What most concerns me is the response of the Chief of the Human Resources Management Service at the VA; in relevant part, it says (emphasis added; I quote from a fax of the memo written by the Chief):
In your letter to the Editor of the Weekly Alibi, you declared yourself "as a VA nurse" and publicly declared the Government which employs you to have "tragically misplaced priorities and criminal negligence" and advocated, "act forcefully to remove a government administration playing games of smoke and mirrors and vicious deceit." The Agency is bound by law to investigate and pursue any act which potentially represents sedition. You are reminded that Government equipment is just that, and the Government may apprehend, investigate, use, or permit the use of such at its discretion and direction.
Sedition? As my dictionary puts it, "Conduct or language inciting rebellion against the authority of a state"? Here a citizen is condemning the government and calling for it to be tried, and this is somehow "inciting rebellion"? Please. Either this is a wild overreaction (perhaps based on an unreasonable misreading of "forcefully" as "forcibly," where in context it simply means "effectively">), or -- worse still -- this is a federal bureaucrat treating harsh criticism of the government as somehow criminal. As a First Amendment matter, the letter to the editor is likely protected even against the government acting as employer: It's on a matter of public concern, and I highly doubt that such a letter would so interfere with the effectiveness of the nurse's workplace that this interference would outweigh the First Amendment value of the letter to its writer and to its readers (that's the relevant First Amendment test when the government is acting as employer). Even if it was written on a work computer, which apparently may not be the case here, most government workplaces in practice tolerate light uses of work computers for personal conduct (e.g., sending a personal e-mail, or composing a personal letter). If that's so here, as seems very likely, then concern about supposed misuse of computer resources seems to be just a screen for government bureaucrats trying to suppress arguments that they find offensive.
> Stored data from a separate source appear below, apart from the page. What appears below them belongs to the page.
(* ===== verification/Program.v ===== *)
(** * The program at work (app/main.cpp)

    The server of [main]: one loop, whose thread runs the HTTP server, the
    application and every connection.  The connections share the application's
    state; a turn of the loop handles events of any of them, and then runs the
    functors that they have queued, in order.  Objects live as long as something
    holds a [shared_ptr] to them. *)

From S2P Require Import Prelude CxxString TimeStamp ByteBuffer OrdMap HttpRequest HttpContext.
From S2P Require Import HttpResponse World Upload Download Routes Channel TcpConnection HttpServer Delivery.
Import HttpServer.

Module Program.
Section program.
Context `{Platform}.
Abbreviation task := (TcpConnection.task callback).

(** A connection, with its [context_]. *)
Record link := mkLink {
  l_tcp : TcpConnection.t callback;
  l_context : option (HttpContext.t custom)
}.

(** [pending] are the functors of the loop, each with its connection. *)
Record t := mk {
  links : gmap nat link;
  pending : list (nat * task);
  shared : World
}.

(** A connection and the application's state as its handlers see them. *)
Definition focus (lk : link) (w : World) : conn :=
  mkConn (l_tcp lk) (set_wcc (TcpConnection.writeCompleteCallback_ (l_tcp lk)) (set_ctx (l_context lk) w)).

(** ** Who holds what

    A [FileDownContext] is held by the [shared_ptr]s in the context of a
    connection, in its [writeCompleteCallback_], whose closure has captured one,
    and in the functors that are copies of it; a connection by its functors. *)
Definition captured (cb : callback) : list nat :=
  match cb with CbDownload id => [id] | CbShutdown => [] end.
Definition context_holds (x : option (HttpContext.t custom)) : list nat :=
  match x ≫= HttpContext.customContext_ with Some (CDown id) => [id] | _ => [] end.
Definition link_holds (lk : link) : list nat :=
  context_holds (l_context lk) ++
  match TcpConnection.writeCompleteCallback_ (l_tcp lk) with Some cb => captured cb | None => [] end.
Definition functor_holds (k : nat * task) : list nat :=
  match k.2 with TcpConnection.TWriteComplete cb => captured cb | _ => [] end.

(** [ks] are the functors in the vector that [doPendingFunctors] runs. *)
Definition held (ks : list (nat * task)) (p : t) : list nat :=
  concat (link_holds <$> (map_to_list (links p)).*2) ++ concat (functor_holds <$> (ks ++ pending p)).

(** The objects that nobody holds are freed; between two calls of handlers the
    application's state belongs to no connection. *)
Definition release (ks : list (nat * task)) (p : t) : t :=
  let w := shared p in
  mk (links p) (pending p)
     (set_wcc None (set_ctx None
       (set_down (filter (fun d => d.1 ∈ held ks p) (w_down w)) (w_next w) w))).

(** The closed connections: [handleClose] has taken them out of the server's
    table and queued [connectDestroyed]. *)
Definition is_closed (lk : link) : bool :=
  match TcpConnection.state_ (l_tcp lk) with TcpConnection.kDisconnected => true | _ => false end.
Definition closed (p : t) : list nat :=
  (List.filter (fun l => is_closed l.2) (map_to_list (links p))).*1.

(** When [connectDestroyed] of the connections [ids] has run, those that no
    functor holds are freed. *)
Definition destroy (ids : list nat) (p : t) : t :=
  mk (filter (fun l => l.1 ∈ ids -> l.1 ∈ (pending p).*1) (links p)) (pending p) (shared p).

(** ** Events and functors *)

(** What [f] does with the connection [id]; the functors it queues go to the
    loop. *)
Definition act (id : nat) (f : conn -> crash + conn) (p : t) : crash + t :=
  match links p !! id with
  | None => inl CFreed
  | Some lk =>
      match f (focus lk (shared p)) with
      | inl e => inl e
      | inr s =>
          inr (mk (<[id := mkLink (TcpConnection.clearQueue (tcp s)) (w_ctx (world s))]> (links p))
                  (pending p ++ (pair id <$> TcpConnection.queue (tcp s))) (world s))
      end
  end.

Definition run (ks : list (nat * task)) (id : nat) (f : conn -> crash + conn) (p : t) : crash + t :=
  match act id f p with inl e => inl e | inr p' => inr (release ks p') end.

(** An event of the connection [id]: the poller reports none for a connection
    that is closed, whose channel is disabled, or gone. *)
Definition on_event (id : nat) (f : conn -> crash + conn) (p : t) : crash + t :=
  match links p !! id with
  | Some lk => if is_closed lk then inr p else run [] id f p
  | None => inr p
  end.

(** [handleRead], with the message callback; [r] is what [readv] delivers, and
    [fuel] bounds the turns of the parser's loop. *)
Definition read (fuel : nat) (now : TimeStamp.t) (r : Z + bytes) (s : conn) : crash + conn :=
  match on_tcp Routes.onConnection (fun c => TcpConnection.handleRead c r) s with
  | inl e => inl e
  | inr s1 =>
      match r with
      | inr (_ :: _) => HttpServer.onMessage Routes.onRequest Routes.onConnection fuel now s1
      | _ => inr s1
      end
  end.

(** The connection comes up. *)
Definition establish (s : conn) : crash + conn :=
  match on_tcp Routes.onConnection TcpConnection.connectEstablished s with
  | inl e => inl e
  | inr s1 => connectionCallback Routes.onConnection true s1
  end.

(** A new connection on the descriptor [fd]; [outcomes] are what its writes will
    answer. *)
Definition connect (id : nat) (fd : Z) (outcomes : list write_outcome) (p : t) : crash + t :=
  let c := TcpConnection.create fd outcomes in
  run [] id establish (mk (<[id := mkLink c None]> (links p)) (pending p) (shared p)).

(** What the poller reports; an identity is used for one connection at a time. *)
Inductive event :=
  | EvConnect (id : nat) (fd : Z) (outcomes : list write_outcome)
  | EvRead (id : nat) (now : TimeStamp.t) (r : Z + bytes)
  | EvWrite (id : nat)
  | EvHangup (id : nat).

Definition handle (fuel : nat) (e : event) (p : t) : crash + t :=
  match e with
  | EvConnect id fd outcomes =>
      match links p !! id with Some _ => inr p | None => connect id fd outcomes p end
  | EvRead id now r => on_event id (read fuel now r) p
  | EvWrite id => on_event id (on_tcp Routes.onConnection TcpConnection.handleWrite) p
  | EvHangup id => on_event id (on_tcp Routes.onConnection TcpConnection.handleClose) p
  end.

Fixpoint handleAll (fuel : nat) (es : list event) (p : t) : crash + t :=
  match es with
  | [] => inr p
  | e :: es' => match handle fuel e p with inl x => inl x | inr p' => handleAll fuel es' p' end
  end.

(** [functors] is the local vector, [ks] what is left of it to run. *)
Fixpoint runFunctors (functors ks : list (nat * task)) (p : t) : crash + t :=
  match ks with
  | [] => inr p
  | (id, k) :: ks' =>
      match run functors id (Delivery.runTask k) p with inl x => inl x | inr p' => runFunctors functors ks' p' end
  end.

(** The [connectDestroyed] of the connections that are closed are among the
    functors; at the end the vector and the functors in it are destroyed. *)
Definition doPendingFunctors (p : t) : crash + t :=
  match runFunctors (pending p) (pending p) (mk (links p) [] (shared p)) with
  | inl x => inl x
  | inr p' => inr (release [] (destroy (closed p) p'))
  end.

(** A turn of [loop], and the turns that follow. *)
Definition turn (fuel : nat) (es : list event) (p : t) : crash + t :=
  match handleAll fuel es p with inl x => inl x | inr p' => doPendingFunctors p' end.

Fixpoint loop (fuel : nat) (ts : list (list event)) (p : t) : crash + t :=
  match ts with
  | [] => inr p
  | es :: ts' => match turn fuel es p with inl x => inl x | inr p' => loop fuel ts' p' end
  end.

(** The program when [loop.loop()] is called. *)
Definition start (w : World) : t := mk ∅ [] w.

(** The client of the connection [id] says nothing more and stays. *)
Definition silent (id : nat) (e : event) : Prop :=
  match e with EvConnect i _ _ | EvRead i _ _ | EvHangup i => i <> id | EvWrite _ => True end.

Definition writes (id : nat) (es : list event) : bool :=
  existsb (fun e => match e with EvWrite i => i =? id | _ => false end) es.

(** The turns in which the connection [id] is writable. *)
Definition writables (id : nat) (ts : list (list event)) : nat := length (List.filter (writes id) ts).

End program.
End Program.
What's more, talk of "sedition" helps show that the government official's true concern was about advocacy of views he dislikes, and not about control of government equipment -- "sedition" is the name of a crime against the government as sovereign, and not just a subspecies of misuse of government property by a government employee that's punishable by reprimand or firing. And the talk of "sedition" also shows that this particular official has forgotten James Madison's point that "If we advert to the nature of Republican Government, we shall find that the censorial power is in the people over the Government, and not in the Government over the people."
Fortunately, it appears that the nurse has not lost her job, and has gotten her computer back. But I think the incident should make us wonder whether the Chief of the VA Human Resources Management Service is doing his job properly, and with the proper understanding of how the government is constitutionally bound to operate.
Thanks to reader J.D. Knoll for the pointer.